TJ-SP reforma sentença e isenta emissora de indenizar apóstolo por dano moral
Por Eduardo Velozo Fuccia
O direito fundamental à expressão do pensamento e a missão da comunicação social exercida pelos órgãos de imprensa impõem que se proteja a crítica comedida, ainda que seja dura, ácida ou bastante severa. Com essa ponderação, a 10ª Câmara de Direito Privado do Tribunal de Justiça de São Paulo (TJ-SP) reformou sentença que havia condenado emissora de televisão a indenizar líder religioso por dano moral, porque o censurou pela venda de “feijões milagrosos” para a cura da Covid-19.
“A manifestação de opinião negativa acerca do autor não foi praticada com linguagem ofensiva ou excessiva para que fosse justificada a responsabilização civil”, anotou a desembargadora Angela Moreno Pacheco de Rezende Lopes, relatora do recurso de apelação interposto pela Jovem Pan News. Esse entendimento reformou sentença da juíza Adriana Cardoso dos Reis, da 37ª Vara do Foro Central Cível de São Paulo, que havia condenado a emissora a indenizar em R$ 20 mil o apóstolo Valdemiro Santiago.
Conforme a relatora, os participantes do programa (Morning Show) da ré não utilizaram nenhuma adjetivação ou termo que remetesse à prática de crime, restringindo suas considerações ao plano moral e ao juízo pessoal. “O autor é líder religioso de renome e apresentador de programa televisivo, a implicar que é personalidade pública e, por isso, está sujeito a críticas mais intensas dos órgãos de comunicação social e das pessoas em geral”, acrescentou Angela Lopes.
Com a modificação do julgado, o fundador da Igreja Mundial do Poder de Deus foi condenado a pagar as despesas processuais e os honorários advocatícios, fixados em 10% do valor atualizado da causa. O apóstolo Valdemiro Santiago havia pedido indenização de R$ 50 mil, mas o juízo de primeiro grau a fixou em R$ 20 mil, “de forma a proporcionar um consolo para quem recebe e um castigo para quem paga, sem, contudo, ser insignificante nem acarretar enriquecimento sem causa”.
Esferas independentes
A crítica ao apóstolo ocorreu no programa do dia 15 de fevereiro de 2023. Sobre a pregação que ele fez em um culto, na qual ofereceu os “feijões milagrosos” para curar a Covid-19, um jornalista apresentador do Morning Show e uma convidada, também jornalista, comentaram: “Isso aí é abusar muito da inocência das pessoas, da fé. É o comércio da fé”. Santiago sugeriu aos fiéis adotarem o “propósito” de plantar sementes de feijões a R$ 1 mil cada, com alternativas de valores menores, não inferiores a R$ 100.

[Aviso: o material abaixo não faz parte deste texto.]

(** What was taken from the channel: given to the store or pending. *)
Definition taken_updates (c : Task) : list Update := given_updates (calls c) ++ telemetry_batch c.
Definition taken_statuses (c : Task) : list Status := given_statuses (calls c) ++ sub_status_pending c.

(** Nothing that was taken is lost, and only the batches and the channel of
    requests change. *)
Record keeps (c c' : Task) : Prop := mkKeeps {
  keeps_updates : taken_updates c' = taken_updates c;
  keeps_statuses : taken_statuses c' = taken_statuses c;
  keeps_rx : rx c' = rx c;
  keeps_priority : priority_rx c' = priority_rx c;
  keeps_senders : senders c' = senders c;
  keeps_running : running c' = running c;
  keeps_writes : calls c `prefix_of` calls c';
  keeps_batch : (length (telemetry_batch c') <= length (telemetry_batch c))%nat;
  keeps_pending : (length (sub_status_pending c') <= length (sub_status_pending c))%nat;
}.

Lemma keeps_refl c : keeps c c.
Proof. by split. Qed.

Lemma keeps_trans c1 c2 c3 : keeps c1 c2 -> keeps c2 c3 -> keeps c1 c3.
Proof. intros [] []. split; try congruence; [by etrans|lia|lia]. Qed.

Lemma keeps_write w c : updates_in w = [] -> statuses_in w = [] -> keeps c (write_graph answer w c).1.
Proof.
  intros Hu Hs. split; cbn; try done; try (by apply prefix_app_r).
  - unfold taken_updates, given_updates. cbn. rewrite bind_app. cbn. by rewrite Hu, !app_nil_r.
  - unfold taken_statuses, given_statuses. cbn. rewrite bind_app. cbn. by rewrite Hs, !app_nil_r.
Qed.

Lemma flush_telemetry_spec c : keeps c (flush_telemetry_batch answer c) /\ telemetry_batch (flush_telemetry_batch answer c) = [].
Proof.
  split; [|done]. split; cbn; try done; [| |by apply prefix_app_r|lia].
  - unfold taken_updates, given_updates. cbn. rewrite bind_app. cbn. by rewrite !app_nil_r.
  - unfold taken_statuses, given_statuses. cbn. rewrite bind_app. cbn. by rewrite app_nil_r.
Qed.

Lemma write_statuses ss c :
  let c' := foldl (fun c s => (write_graph answer (W_Status s) c).1) c ss in
  given_updates (calls c') = given_updates (calls c) /\ given_statuses (calls c') = given_statuses (calls c) ++ ss /\
  calls c `prefix_of` calls c' /\ telemetry_batch c' = telemetry_batch c /\ sub_status_pending c' = sub_status_pending c /\
  rx c' = rx c /\ priority_rx c' = priority_rx c /\ senders c' = senders c /\ running c' = running c.
Proof.
  revert c. induction ss as [|s ss IH]; intros c; cbn [foldl]; [by rewrite app_nil_r|].
  destruct (IH (write_graph answer (W_Status s) c).1) as (Hu & Hs & Hp & Hb & Hn & Hr & Hpr & Hse & Hru). cbn zeta.
  rewrite Hu, Hs, Hb, Hn, Hr, Hpr, Hse, Hru. cbn. unfold given_updates, given_statuses. rewrite !bind_app. cbn.
  rewrite app_nil_r, <- app_assoc. split_and!; try done. etrans; [|exact Hp]. cbn. by apply prefix_app_r.
Qed.

Lemma flush_sub_status_spec c :
  keeps c (flush_sub_status_batch answer c) /\ sub_status_pending (flush_sub_status_batch answer c) = [] /\
  telemetry_batch (flush_sub_status_batch answer c) = telemetry_batch c.
Proof.
  unfold flush_sub_status_batch. set (c0 := mkCoordinator _ _ _ _ _ _ _ _ _).
  destruct (write_statuses (sub_status_pending c) c0) as (Hu & Hs & Hp & Hb & Hn & Hr & Hpr & Hse & Hru).
  split; [|split; [by rewrite Hn|by rewrite Hb]]. split; try done.
  - unfold taken_updates. by rewrite Hu, Hb.
  - unfold taken_statuses. rewrite Hs, Hn. cbn. by rewrite app_nil_r.
  - by rewrite Hb.
  - rewrite Hn. cbn. lia.
Qed.

Lemma flush_nonempty_spec c :
  keeps c (flush_nonempty answer c) /\ telemetry_batch (flush_nonempty answer c) = [] /\ sub_status_pending (flush_nonempty answer c) = [].
Proof.
  unfold flush_nonempty. cbn zeta. set (c1 := if bool_decide (telemetry_batch c = []) then c else _).
  assert (keeps c c1 /\ telemetry_batch c1 = []) as [Hk Hb].
  { unfold c1. case_bool_decide; [split; [apply keeps_refl|done]|apply flush_telemetry_spec]. }
  case_bool_decide; [done|]. destruct (flush_sub_status_spec c1) as (Hk' & Hs & Hb'). rewrite Hb', Hb.
  split; [by eapply keeps_trans|done].
Qed.

Lemma keeps_reply r c : keeps c (reply r c).
Proof. by split. Qed.

Lemma keeps_investigate r c : keeps c (investigate accepts r c).
Proof. by split. Qed.

(** What a priority request writes: everything that is pending, then itself. *)
Lemma handle_detection_spec d c :
  let c' := handle_detection cfg answer accepts d c in
  keeps c c' /\ telemetry_batch c' = [] /\ sub_status_pending c' = [] /\
  exists r rest, calls c' = calls (flush_nonempty answer c) ++ (W_Detection d, r) :: rest.
Proof.
  unfold handle_detection. destruct (flush_nonempty_spec c) as (Hk & Hb & Hs). set (c1 := flush_nonempty answer c) in *.
  set (c2 := (write_graph answer (W_Detection d) c1).1). set (res := answer (calls c1) (W_Detection d)).
  change (write_graph answer (W_Detection d) c1) with (c2, res). cbn zeta beta match.
  assert (keeps c1 c2) as H12 by (by apply keeps_write).
  set (cm := if auto_propose cfg then _ else _).
  assert (keeps c2 cm.1 /\ telemetry_batch cm.1 = [] /\ sub_status_pending cm.1 = [] /\ exists rest, calls cm.1 = calls c2 ++ rest)
    as (H23 & Hb3 & Hs3 & rest & Hw3).
  { assert (keeps c2 c2 /\ telemetry_batch c2 = [] /\ sub_status_pending c2 = [] /\ exists rest, calls c2 = calls c2 ++ rest) as Hsame
      by (split_and!; [apply keeps_refl|done|done|exists []; by rewrite app_nil_r]).
    unfold cm. destruct (auto_propose cfg); [|done]. destruct res as [e|det_id]; [done|].
    destruct (playbook_library cfg) as [lib|]; [|done]. destruct (find_playbook _ _ _) as [pb|]; [|done].
    split_and!; [by apply keeps_write|done|done|by eexists]. }
  destruct cm as [c3 matched]. cbn [fst] in *.
  set (c4 := match res with inr _ => _ | inl _ => _ end).
  assert (keeps c3 c4 /\ telemetry_batch c4 = telemetry_batch c3 /\ sub_status_pending c4 = sub_status_pending c3 /\ calls c4 = calls c3)
    as (H34 & Hb4 & Hs4 & Hw4).
  { unfold c4. destruct res; [by split; [apply keeps_refl|]|]. case_if; [by split; [apply keeps_investigate|]|by split; [apply keeps_refl|]]. }
  split_and!; cbn [reply telemetry_batch sub_status_pending calls]; [|congruence..|].
  - eapply keeps_trans, keeps_reply. eapply keeps_trans, H34. eapply keeps_trans, H23. by eapply keeps_trans.
  - exists res, rest. rewrite Hw4, Hw3. unfold c2. cbn. by rewrite <- app_assoc.
Qed.

Lemma handle_remediation_spec r c :
  let c' := handle_remediation answer r c in
  keeps c c' /\ telemetry_batch c' = [] /\ sub_status_pending c' = [] /\
  exists a, calls c' = calls (flush_nonempty answer c) ++ [(W_Remediation r, a)].
Proof.
  unfold handle_remediation. destruct (flush_nonempty_spec c) as (Hk & Hb & Hs). set (c1 := flush_nonempty answer c) in *. cbn.
  split_and!; try done; [|by eexists]. eapply keeps_trans, keeps_reply. eapply keeps_trans; [exact Hk|]. by apply (keeps_write (W_Remediation r) c1).
Qed.

(** A request that is taken. *)
Lemma handle_request_spec eb r c :
  0 < eb -> let c' := handle_request answer eb r c in
  taken_updates c' = taken_updates c ++ telemetry_of [r] /\ taken_statuses c' = taken_statuses c ++ statuses_of [r] /\
  rx c' = rx c /\ priority_rx c' = priority_rx c /\ senders c' = senders c /\ running c' = running c /\
  (blen (telemetry_batch c') < Z.max eb (blen (telemetry_batch c) + 1)) /\
  (blen (telemetry_batch c) < eb -> blen (telemetry_batch c') < eb) /\
  (blen (sub_status_pending c) < 128 -> blen (sub_status_pending c') < 128).
Proof.
  intros Heb. unfold handle_request. destruct r as [u|s]; cbn zeta.
  - set (c1 := mkCoordinator _ _ _ _ _ _ _ _ _).
    assert (taken_updates c1 = taken_updates c ++ [u]) as Hu by (unfold taken_updates; cbn; by rewrite app_assoc).
    change (telemetry_of [R_Telemetry u]) with [u]. change (statuses_of [R_Telemetry u]) with (@nil Status). rewrite app_nil_r.
    assert (blen (telemetry_batch c1) = blen (telemetry_batch c) + 1) as Hl by (cbn; rewrite blen_app; done).
    destruct (Z.leb_spec eb (blen (telemetry_batch c1))) as [Hle|Hlt].
    + destruct (flush_telemetry_spec c1) as [Hk Hb]. set (c2 := flush_telemetry_batch answer c1) in *.
      destruct (flush_sub_status_spec c2) as (Hk2 & Hs2 & Hb2). pose proof (keeps_trans _ _ _ Hk Hk2) as []. rewrite Hb2, Hb, Hs2.
      change (blen (@nil Update)) with 0. change (blen (@nil Status)) with 0. rewrite <- Hu. pose proof (blen_nonneg (telemetry_batch c)).
      split_and!; (done || lia).
    + split_and!; (done || lia).
  - set (c1 := mkCoordinator _ _ _ _ _ _ _ _ _).
    assert (taken_statuses c1 = taken_statuses c ++ [s]) as Hu by (unfold taken_statuses; cbn; by rewrite app_assoc).
    change (statuses_of [R_SubscriptionStatus s]) with [s]. change (telemetry_of [R_SubscriptionStatus s]) with (@nil Update). rewrite app_nil_r.
    assert (blen (sub_status_pending c1) = blen (sub_status_pending c) + 1) as Hl by (cbn; rewrite blen_app; done).
    destruct (Z.leb_spec 128 (blen (sub_status_pending c1))) as [Hle|Hlt].
    + destruct (flush_sub_status_spec c1) as (Hk2 & Hs2 & Hb2). destruct Hk2. rewrite Hb2, Hs2.
      change (blen (@nil Status)) with 0. rewrite <- Hu. split_and!; (done || (cbn [telemetry_batch c1]; lia)).
    + split_and!; (done || (cbn [telemetry_batch c1]; lia)).
Qed.

(** Every update and every status was given to the store, is pending or waits, in the order
    of their submission; the batches are small. *)
Record coordinator_inv (reqs : list (WriteRequest Update Status)) (c : Task) : Prop := mkInv {
  inv_updates : taken_updates c ++ telemetry_of (rx c) = telemetry_of reqs;
  inv_statuses : taken_statuses c ++ statuses_of (rx c) = statuses_of reqs;
  inv_batch : blen (telemetry_batch c) < 2 * batch_size cfg;
  inv_pending : blen (sub_status_pending c) < 128;
}.

Lemma inv_keeps reqs c c' : coordinator_inv reqs c -> keeps c c' -> coordinator_inv reqs c'.
Proof. intros [] []. split; try congruence; unfold blen in *; lia. Qed.

Lemma turn_inv reqs wp td c c' : 0 < batch_size cfg -> coordinator_inv reqs c -> loop_turn wp td c = Some c' -> coordinator_inv reqs c'.
Proof.
  intros Hbs Hi. unfold turn. cbn zeta. destruct (running c); [|done]. cbn [negb]. destruct (priority_rx c) as [|p ps].
  - destruct (senders c); cbn [negb]; [|intros [= <-]; by destruct Hi]. destruct (rx c) as [|r rs] eqn:Hrx.
    + destruct td; [|done]. intros [= <-]. eapply inv_keeps; [done|apply flush_nonempty_spec].
    + intros [= <-]. destruct Hi as [Hu Hs Hb Hp]. rewrite Hrx in Hu, Hs.
      set (eb := if wp then _ else _). set (c0 := mkCoordinator rs _ _ _ _ _ _ _ _).
      assert (0 < eb <= 2 * batch_size cfg) as Heb by (unfold eb; case_if; lia).
      destruct (handle_request_spec eb r c0 (proj1 Heb)) as (Hu' & Hs' & Hrx' & _ & _ & _ & Hb1 & Hb2 & Hp'). split.
      * rewrite Hu', Hrx', <- app_assoc. change (r :: rs) with ([r] ++ rs) in Hu. unfold telemetry_of in *. by rewrite omap_app in Hu.
      * rewrite Hs', Hrx', <- app_assoc. change (r :: rs) with ([r] ++ rs) in Hs. unfold statuses_of in *. by rewrite omap_app in Hs.
      * cbn [telemetry_batch c0] in *. lia.
      * by apply Hp'.
  - intros [= <-]. set (c0 := mkCoordinator _ ps _ _ _ _ _ _ _).
    assert (coordinator_inv reqs c0) as Hi0 by (by destruct Hi).
    destruct p as [d|r]; eapply inv_keeps; [exact Hi0|apply handle_detection_spec|exact Hi0|apply handle_remediation_spec].
Qed.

A juíza Adriana dos Reis destacou na sentença que, embora a Constituição Federal garanta o direito à liberdade de expressão e à livre manifestação do pensamento, a mesma Carta Magna classifica como invioláveis a intimidade, a vida privada, a honra e a imagem das pessoas, assegurando o direito a indenização pelo dano material ou moral decorrente de sua violação. “Houve, portanto, ato ilícito, que enseja indenização por dano moral nos termos do artigo 5º, inciso X, da CF”, concluiu.
Conforme a decisão de primeira instância, o comentário feito no programa foi ofensivo à imagem e à honra do autor, porque o vinculou à prática de crime estelionato. A magistrada observou que, naquela época, o inquérito policial instaurado para investigar suposto golpe do apóstolo já tinha sido arquivado por falta de provas. Porém, ao apreciar o recurso de apelação, a relatora esclareceu que o arquivamento não implica a inexistência do fato, além do que as esferas penal e civil são independentes.
Segundo Angela Lopes, o Ministério Público não constatou a inocorrência do episódio relativo à pregação do autor, mas alegou falta de justa causa para a ação penal devido à inexistência de vítimas e por não haver indícios suficientes de que o investigado teve “intenção em ardilosamente convencer seguidores”. Porém, a relatora considerou comprovado que o apóstolo noticiou a cura de pessoas em “estado terminal” da Covid-19 e convocou seus fiéis a “semear na terra fértil” mediante “propósitos” pecuniários.
“A partir desse conjunto de fatos verdadeiros, a avaliação sobre a probidade de tal conduta ou sobre o caráter abusivo ou escandaloso do episódio pertence à opinião dos jornalistas do programa Morning Show, inexistindo prática de ilícito civil na veiculação de sua perspectiva sobre o ocorrido. Portanto, ausente ato ilícito, não há fundamento para a responsabilização civil do réu”, finalizou a relatora. O seu voto foi seguido pelos desembargadores Jair de Souza e Elcio Trujillo.